(** X14: the two results of [main] agree: the counts of the annotated
    network add up to the total length of the edge paths of the collected
    routes. *)
Theorem main_counts_match_records (road_network : list Road)
    (files : list (string * list (list Cell)))
    (counted : list (Road * nat)) (records : list RouteRecord) :
  add_traffic_count_to_road_network road_network (fst (find_routes files))
  = Ok counted ->
  create_single_route_file (fst (find_routes files)) = Ok records ->
  traffic_sum counted
  = sum_list (map (fun record => length (edge_path record)) records).
Proof.
  intros Hadd Hrecords.
  rewrite (add_traffic_count_sum _ _ _ Hadd).
  unfold create_single_route_file in Hrecords. unfold all_entries.
  apply mapM_Forall2 in Hrecords.
  induction Hrecords as [|f record fs records Hrecord _ IH]; [done|].
  simpl. rewrite length_app, IH. f_equal.
  unfold collect_route in Hrecord. inv_bind Hrecord.
  injection Hrecord as <-. simpl. by rewrite length_map.
Qed.

End CollectorMore.

(** ** The functions outside [main] *)

Section PointsAndClip.
Context {py_float : PyFloat}.

Lemma point_rows_partial file good bad rest :
  Forall (fun row => exists feature, point_feature file row = Ok feature)
         good ->
  (exists e, point_feature file bad = Raise e) ->
  exists features,
    point_rows file (good ++ bad :: rest) = (features, true) /\
    Forall2 (fun row feature => point_feature file row = Ok feature)
            good features.
Proof.
  intros Hgood [e Hbad].
  induction Hgood as [|row good [feature Hrow] _ (features & IH & Hall)];
    simpl.
  - rewrite Hbad. exists []. split; [done | constructor].
  - rewrite Hrow, IH. exists (feature :: features).
    split; [done | by constructor].
Qed.

Lemma process_gps_trace_into_points_app files1 files2 :
  process_gps_trace_into_points (files1 ++ files2)
  = (fst (process_gps_trace_into_points files1)
     ++ fst (process_gps_trace_into_points files2),
     snd (process_gps_trace_into_points files1)
     ++ snd (process_gps_trace_into_points files2)).
Proof.
  unfold process_gps_trace_into_points. simpl.
  by rewrite !filter_app, !map_app, concat_app.
Qed.

(** X15: [process_gps_trace_into_points] keeps a part of a file that
    fails: when a row of a .csv file raises (a missing field, a coordinate
    that is not a number), the rows between the first row and that row are
    in the result, every row after it is dropped, and the message is
    printed for the file; the first row is never in the result, and the
    other files give what they give without it. *)
Theorem process_gps_trace_keeps_rows_before_failure
    (before after : list (string * list (list string)))
    (file : string) (first bad : list string)
    (good rest : list (list string)) :
  endswith_csv file = true ->
  Forall (fun row => exists feature, point_feature file row = Ok feature)
         good ->
  (exists e, point_feature file bad = Raise e) ->
  exists features,
    Forall2 (fun row feature => point_feature file row = Ok feature)
            good features /\
    process_gps_trace_into_points
      (before ++ (file, first :: good ++ bad :: rest) :: after)
    = (fst (process_gps_trace_into_points before) ++ features
       ++ fst (process_gps_trace_into_points after),
       snd (process_gps_trace_into_points before) ++ file
       :: snd (process_gps_trace_into_points after)).
Proof.
  intros Hcsv Hgood Hbad.
  destruct (point_rows_partial file good bad rest Hgood Hbad)
    as (features & Hrows & Hall).
  exists features. split; [done|].
  change ((file, first :: good ++ bad :: rest) :: after)
    with ([(file, first :: good ++ bad :: rest)] ++ after).
  rewrite !process_gps_trace_into_points_app. simpl.
  rewrite (filter_cons_True (fun f : string * list (list string) =>
                               endswith_csv (fst f) = true)) by done.
  rewrite filter_nil. simpl. rewrite Hrows. simpl.
  rewrite filter_cons_True by (simpl; by rewrite Hrows).
  rewrite filter_nil. simpl. by rewrite app_nil_r.
Qed.

Section ClipProperties.
Context {csv_writer : CsvWriter}.
Variable within : value F -> value F -> result bool.

Lemma clip_rows_again (rows : list (list Cell)) tested :
  (forall row fields, row ∈ rows -> mapM read_cell row = Ok fields ->
                      mapM read_cell (map written_value fields) = Ok fields) ->
  mapM (clip_row within) rows = Ok tested ->
  mapM (clip_row within)
       (map (map written_value) (omap (fun kept => kept) tested))
  = Ok (map Some (omap (fun kept => kept) tested)).
Proof.
  revert tested; induction rows as [|row rows IH]; intros tested Hround Hm;
    simpl in Hm.
  - by injection Hm as <-.
  - inv_bind Hm. inv_bind Hm. injection Hm as <-. rename a into kept.
    specialize (IH a0 (fun r fs Hr => Hround r fs (list_elem_of_further _ _ _ Hr)) Ha0).
    unfold clip_row in Ha. inv_bind Ha. inv_bind Ha. inv_bind Ha.
    inv_bind Ha. injection Ha as <-.
    destruct a3 eqn:Hwithin; csimpl; [|exact IH].
    rewrite IH. unfold clip_row at 1.
    rewrite (Hround row a) by (done || left). simpl.
    rewrite Ha2, Ha3. simpl. by rewrite Ha4.
Qed.

(** X16: clipping is idempotent on the files whose fields are read back as
    they were read: when, for every row of the file, the fields written
    for the values of the row (a number, or the text of a quoted or empty
    field) are read as these values again, [clip_gps_points] run on the
    file it has written writes the same file. A quoted text that is
    written without quotes is not read back as it was read, and such a
    file is outside the statement. *)
Theorem clip_gps_points_idempotent (rows out : list (list Cell)) :
  (forall row fields, row ∈ rows -> mapM read_cell row = Ok fields ->
                      mapM read_cell (map written_value fields) = Ok fields) ->
  clip_gps_points within rows = Ok out ->
  clip_gps_points within out = Ok out.
Proof.
  unfold clip_gps_points. intros Hround Hclip.
  inv_bind Hclip. injection Hclip as <-.
  rewrite (clip_rows_again rows a Hround Ha). simpl. do 2 f_equal.
  generalize (omap (fun kept : option (list (value F)) => kept) a).
  intros kept.
  induction kept as [|fields kept IH]; csimpl; [done | by rewrite IH].
Qed.

End ClipProperties.

End PointsAndClip.

(** ** The pipeline of [main], from the raw files on *)

Section PipelineMore.
Context {py_float : PyFloat} {geometry_of_network : RoadGeometry}.
Context {csv_writer : CsvWriter}.

Lemma reduse_dataset_walk_names files reduced :
  reduse_dataset_walk files = (reduced, None) ->
  map fst reduced = map fst (filter (fun f => endswith_csv (fst f) = true) files)
  /\ Forall (fun f => endswith_csv (fst f) = true) reduced.
Proof.
  revert reduced; induction files as [|f files IH]; intros reduced Hwalk;
    simpl in Hwalk.
  - by injection Hwalk as <-.
  - destruct (endswith_csv (fst f)) eqn:Hcsv.
    + rewrite filter_cons_True by done.
      destruct (reduse_dataset (snd f)) as [out|e]; [|discriminate].
      destruct (reduse_dataset_walk files) as [sinks e].
      injection Hwalk as <- ->. destruct (IH sinks eq_refl) as [Hnames Hall].
      simpl. split; [by f_equal | by constructor].
    + rewrite filter_cons_False by (by rewrite Hcsv). by apply IH.
Qed.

· · · ·

### Try it
Find how many lines in the material hold the word "PyFloat" and state that number alone.

### Finished task
2